*** ENTRIES PROVIDED ***

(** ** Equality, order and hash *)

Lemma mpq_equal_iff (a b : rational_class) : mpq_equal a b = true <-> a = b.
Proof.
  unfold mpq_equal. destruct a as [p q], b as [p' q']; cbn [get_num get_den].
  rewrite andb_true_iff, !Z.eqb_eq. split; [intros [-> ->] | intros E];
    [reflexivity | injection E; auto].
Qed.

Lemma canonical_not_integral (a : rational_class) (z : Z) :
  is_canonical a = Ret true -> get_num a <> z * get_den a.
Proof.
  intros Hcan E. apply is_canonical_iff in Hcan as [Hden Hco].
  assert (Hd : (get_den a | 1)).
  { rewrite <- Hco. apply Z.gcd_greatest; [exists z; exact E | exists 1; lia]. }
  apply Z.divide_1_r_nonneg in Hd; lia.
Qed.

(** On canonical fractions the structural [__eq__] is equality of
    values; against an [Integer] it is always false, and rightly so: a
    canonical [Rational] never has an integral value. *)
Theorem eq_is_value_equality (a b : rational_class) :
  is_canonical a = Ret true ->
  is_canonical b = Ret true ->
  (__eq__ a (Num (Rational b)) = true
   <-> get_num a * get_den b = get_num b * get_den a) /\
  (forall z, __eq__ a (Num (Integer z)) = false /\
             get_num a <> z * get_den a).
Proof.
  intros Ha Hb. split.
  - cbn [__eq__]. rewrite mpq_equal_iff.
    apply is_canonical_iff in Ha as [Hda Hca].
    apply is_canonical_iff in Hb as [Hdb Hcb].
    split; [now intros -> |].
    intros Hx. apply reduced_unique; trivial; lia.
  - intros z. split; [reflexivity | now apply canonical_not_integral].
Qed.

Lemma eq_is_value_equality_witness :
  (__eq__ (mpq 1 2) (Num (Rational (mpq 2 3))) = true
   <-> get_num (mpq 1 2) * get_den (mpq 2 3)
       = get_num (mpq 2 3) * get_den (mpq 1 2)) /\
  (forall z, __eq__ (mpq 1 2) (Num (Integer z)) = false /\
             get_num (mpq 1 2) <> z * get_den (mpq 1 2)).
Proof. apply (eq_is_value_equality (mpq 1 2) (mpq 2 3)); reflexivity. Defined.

*** End of ENTRIES PROVIDED ***
*** ENTRIES PROVIDED ***

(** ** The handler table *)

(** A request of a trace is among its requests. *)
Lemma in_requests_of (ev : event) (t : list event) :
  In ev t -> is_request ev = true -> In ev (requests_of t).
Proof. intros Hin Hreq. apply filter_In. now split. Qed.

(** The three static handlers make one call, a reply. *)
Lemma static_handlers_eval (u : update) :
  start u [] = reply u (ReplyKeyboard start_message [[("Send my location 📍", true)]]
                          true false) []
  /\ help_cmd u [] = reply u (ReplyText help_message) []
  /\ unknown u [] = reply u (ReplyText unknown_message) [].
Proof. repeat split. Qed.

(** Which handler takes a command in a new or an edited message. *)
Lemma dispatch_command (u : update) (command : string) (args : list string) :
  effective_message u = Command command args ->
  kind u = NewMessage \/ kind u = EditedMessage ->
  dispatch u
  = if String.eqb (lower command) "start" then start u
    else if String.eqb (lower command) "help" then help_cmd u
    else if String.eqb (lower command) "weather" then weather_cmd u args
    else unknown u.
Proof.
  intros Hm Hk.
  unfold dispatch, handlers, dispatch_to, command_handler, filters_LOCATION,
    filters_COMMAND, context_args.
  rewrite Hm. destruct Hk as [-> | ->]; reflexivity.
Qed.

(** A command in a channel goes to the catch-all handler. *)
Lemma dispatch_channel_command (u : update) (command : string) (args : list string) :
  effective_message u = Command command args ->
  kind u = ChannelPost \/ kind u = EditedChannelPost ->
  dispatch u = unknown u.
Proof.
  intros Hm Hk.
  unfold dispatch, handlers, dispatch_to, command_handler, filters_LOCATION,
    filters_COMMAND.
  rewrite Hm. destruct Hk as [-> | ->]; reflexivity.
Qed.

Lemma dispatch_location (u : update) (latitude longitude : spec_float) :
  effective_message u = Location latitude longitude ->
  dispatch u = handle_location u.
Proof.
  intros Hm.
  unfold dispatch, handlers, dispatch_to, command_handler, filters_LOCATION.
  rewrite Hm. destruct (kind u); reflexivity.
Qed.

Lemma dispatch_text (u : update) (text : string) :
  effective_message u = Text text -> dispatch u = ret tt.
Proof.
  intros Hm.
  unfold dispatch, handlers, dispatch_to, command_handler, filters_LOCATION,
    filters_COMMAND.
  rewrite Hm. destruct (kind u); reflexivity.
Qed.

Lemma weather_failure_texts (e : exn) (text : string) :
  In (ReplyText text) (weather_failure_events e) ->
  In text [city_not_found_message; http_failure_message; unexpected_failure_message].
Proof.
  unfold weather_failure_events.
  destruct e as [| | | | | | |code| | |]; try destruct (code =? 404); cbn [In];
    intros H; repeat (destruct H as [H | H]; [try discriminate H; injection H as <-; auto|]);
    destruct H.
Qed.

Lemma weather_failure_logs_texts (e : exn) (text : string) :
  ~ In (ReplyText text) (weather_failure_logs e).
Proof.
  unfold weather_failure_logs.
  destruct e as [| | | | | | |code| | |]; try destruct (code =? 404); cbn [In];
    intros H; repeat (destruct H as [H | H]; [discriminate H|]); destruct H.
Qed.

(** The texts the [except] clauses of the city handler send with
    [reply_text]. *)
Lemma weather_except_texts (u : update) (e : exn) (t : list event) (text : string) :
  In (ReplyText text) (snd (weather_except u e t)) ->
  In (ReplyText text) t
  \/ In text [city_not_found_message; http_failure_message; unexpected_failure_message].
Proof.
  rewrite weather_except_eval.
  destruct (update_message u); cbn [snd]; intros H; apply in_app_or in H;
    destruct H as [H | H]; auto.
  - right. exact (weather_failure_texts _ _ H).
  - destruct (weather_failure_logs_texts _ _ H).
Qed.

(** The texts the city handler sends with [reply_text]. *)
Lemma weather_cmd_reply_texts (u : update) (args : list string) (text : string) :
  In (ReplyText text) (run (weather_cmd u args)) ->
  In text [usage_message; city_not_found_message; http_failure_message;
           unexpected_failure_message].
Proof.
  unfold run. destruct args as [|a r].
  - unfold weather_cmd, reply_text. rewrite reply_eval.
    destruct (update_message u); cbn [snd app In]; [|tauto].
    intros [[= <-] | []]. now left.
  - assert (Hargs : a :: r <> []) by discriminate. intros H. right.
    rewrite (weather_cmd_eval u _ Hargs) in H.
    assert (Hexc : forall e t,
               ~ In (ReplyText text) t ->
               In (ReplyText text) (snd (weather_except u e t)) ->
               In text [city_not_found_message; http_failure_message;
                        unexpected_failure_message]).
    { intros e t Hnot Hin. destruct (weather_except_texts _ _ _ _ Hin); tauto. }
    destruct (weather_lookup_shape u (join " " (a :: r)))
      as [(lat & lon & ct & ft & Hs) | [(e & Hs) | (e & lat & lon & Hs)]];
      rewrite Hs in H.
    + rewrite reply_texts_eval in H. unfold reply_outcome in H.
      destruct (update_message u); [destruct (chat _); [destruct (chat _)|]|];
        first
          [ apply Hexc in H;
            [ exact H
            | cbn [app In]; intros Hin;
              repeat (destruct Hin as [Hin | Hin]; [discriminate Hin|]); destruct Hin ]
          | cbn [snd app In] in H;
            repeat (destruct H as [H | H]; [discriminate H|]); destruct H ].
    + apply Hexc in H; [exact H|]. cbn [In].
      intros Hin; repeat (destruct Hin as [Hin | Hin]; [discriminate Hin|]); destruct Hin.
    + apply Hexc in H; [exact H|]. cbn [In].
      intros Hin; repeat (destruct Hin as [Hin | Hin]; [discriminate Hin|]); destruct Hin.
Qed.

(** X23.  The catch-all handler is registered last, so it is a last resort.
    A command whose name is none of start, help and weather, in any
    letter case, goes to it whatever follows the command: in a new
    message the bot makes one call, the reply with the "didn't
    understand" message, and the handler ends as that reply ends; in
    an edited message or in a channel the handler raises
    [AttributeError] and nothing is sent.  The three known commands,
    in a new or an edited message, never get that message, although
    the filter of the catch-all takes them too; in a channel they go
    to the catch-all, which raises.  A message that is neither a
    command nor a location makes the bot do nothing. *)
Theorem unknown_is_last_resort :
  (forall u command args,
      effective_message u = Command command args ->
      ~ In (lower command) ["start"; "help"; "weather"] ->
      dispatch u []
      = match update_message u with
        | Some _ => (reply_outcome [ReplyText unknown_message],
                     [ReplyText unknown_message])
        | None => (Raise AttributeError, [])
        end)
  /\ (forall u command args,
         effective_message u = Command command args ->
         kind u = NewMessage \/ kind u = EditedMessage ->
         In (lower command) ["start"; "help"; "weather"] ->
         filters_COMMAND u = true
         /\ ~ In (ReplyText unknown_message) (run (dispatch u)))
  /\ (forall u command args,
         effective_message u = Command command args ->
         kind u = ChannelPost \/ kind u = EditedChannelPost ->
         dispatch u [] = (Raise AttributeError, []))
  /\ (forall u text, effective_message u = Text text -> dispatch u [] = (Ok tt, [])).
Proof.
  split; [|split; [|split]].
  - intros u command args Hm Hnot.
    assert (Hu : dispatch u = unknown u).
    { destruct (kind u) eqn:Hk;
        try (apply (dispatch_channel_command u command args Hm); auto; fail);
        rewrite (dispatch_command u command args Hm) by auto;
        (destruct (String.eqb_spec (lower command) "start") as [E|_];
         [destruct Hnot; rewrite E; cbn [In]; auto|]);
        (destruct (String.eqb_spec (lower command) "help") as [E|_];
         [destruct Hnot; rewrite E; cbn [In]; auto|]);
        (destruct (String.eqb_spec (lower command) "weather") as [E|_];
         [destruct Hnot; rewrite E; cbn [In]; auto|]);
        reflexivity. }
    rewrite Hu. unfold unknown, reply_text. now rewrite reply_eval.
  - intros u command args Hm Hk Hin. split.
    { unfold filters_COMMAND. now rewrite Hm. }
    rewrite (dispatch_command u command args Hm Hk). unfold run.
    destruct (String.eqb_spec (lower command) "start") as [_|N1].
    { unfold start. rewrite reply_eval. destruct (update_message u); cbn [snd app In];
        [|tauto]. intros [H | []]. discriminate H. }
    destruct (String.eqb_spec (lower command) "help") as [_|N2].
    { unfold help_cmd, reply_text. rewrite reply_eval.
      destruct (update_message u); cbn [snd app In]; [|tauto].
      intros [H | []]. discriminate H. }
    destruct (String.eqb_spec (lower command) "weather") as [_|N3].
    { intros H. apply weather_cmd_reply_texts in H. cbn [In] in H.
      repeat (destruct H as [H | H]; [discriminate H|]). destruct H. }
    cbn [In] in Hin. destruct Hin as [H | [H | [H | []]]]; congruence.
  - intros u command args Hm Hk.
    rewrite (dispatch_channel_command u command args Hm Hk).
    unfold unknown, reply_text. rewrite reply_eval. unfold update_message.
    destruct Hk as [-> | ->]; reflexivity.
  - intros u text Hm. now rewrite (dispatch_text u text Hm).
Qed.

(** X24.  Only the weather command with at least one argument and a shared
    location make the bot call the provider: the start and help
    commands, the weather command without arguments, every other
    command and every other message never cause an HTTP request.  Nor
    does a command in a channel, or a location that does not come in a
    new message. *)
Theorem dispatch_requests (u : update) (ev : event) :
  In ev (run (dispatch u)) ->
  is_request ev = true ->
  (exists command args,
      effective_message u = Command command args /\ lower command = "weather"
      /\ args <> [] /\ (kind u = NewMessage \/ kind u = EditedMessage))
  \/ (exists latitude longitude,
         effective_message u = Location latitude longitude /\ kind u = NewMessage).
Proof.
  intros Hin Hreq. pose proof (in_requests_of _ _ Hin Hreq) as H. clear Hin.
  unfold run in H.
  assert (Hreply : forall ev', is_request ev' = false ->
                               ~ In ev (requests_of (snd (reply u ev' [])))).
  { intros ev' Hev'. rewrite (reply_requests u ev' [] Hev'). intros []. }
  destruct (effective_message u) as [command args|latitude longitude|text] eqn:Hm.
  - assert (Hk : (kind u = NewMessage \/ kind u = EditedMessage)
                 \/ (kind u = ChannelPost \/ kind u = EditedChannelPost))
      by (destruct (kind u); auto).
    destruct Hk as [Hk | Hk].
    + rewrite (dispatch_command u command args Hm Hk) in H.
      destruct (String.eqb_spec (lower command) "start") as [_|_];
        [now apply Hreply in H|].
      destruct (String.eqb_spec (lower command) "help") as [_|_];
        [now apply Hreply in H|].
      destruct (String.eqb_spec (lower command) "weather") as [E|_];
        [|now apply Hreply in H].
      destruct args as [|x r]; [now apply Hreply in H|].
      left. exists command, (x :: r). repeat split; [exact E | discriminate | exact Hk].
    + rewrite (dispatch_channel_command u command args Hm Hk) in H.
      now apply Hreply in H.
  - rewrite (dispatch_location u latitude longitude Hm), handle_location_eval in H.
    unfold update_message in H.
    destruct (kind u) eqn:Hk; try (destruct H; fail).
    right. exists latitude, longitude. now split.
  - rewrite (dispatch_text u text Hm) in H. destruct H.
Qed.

*** End of ENTRIES PROVIDED ***

### [WORK TASK]
Please make an exact copy of the lines above from the line with "(** ** Equality, order and hash *)" through the line with "rewrite <- Hco.", both ends included.

### [SOLUTION FOR THIS PROBLEM]
(** ** Equality, order and hash *)

Lemma mpq_equal_iff (a b : rational_class) : mpq_equal a b = true <-> a = b.
Proof.
  unfold mpq_equal. destruct a as [p q], b as [p' q']; cbn [get_num get_den].
  rewrite andb_true_iff, !Z.eqb_eq. split; [intros [-> ->] | intros E];
    [reflexivity | injection E; auto].
Qed.

Lemma canonical_not_integral (a : rational_class) (z : Z) :
  is_canonical a = Ret true -> get_num a <> z * get_den a.
Proof.
  intros Hcan E. apply is_canonical_iff in Hcan as [Hden Hco].
  assert (Hd : (get_den a | 1)).
  { rewrite <- Hco. apply Z.gcd_greatest; [exists z; exact E | exists 1; lia]. }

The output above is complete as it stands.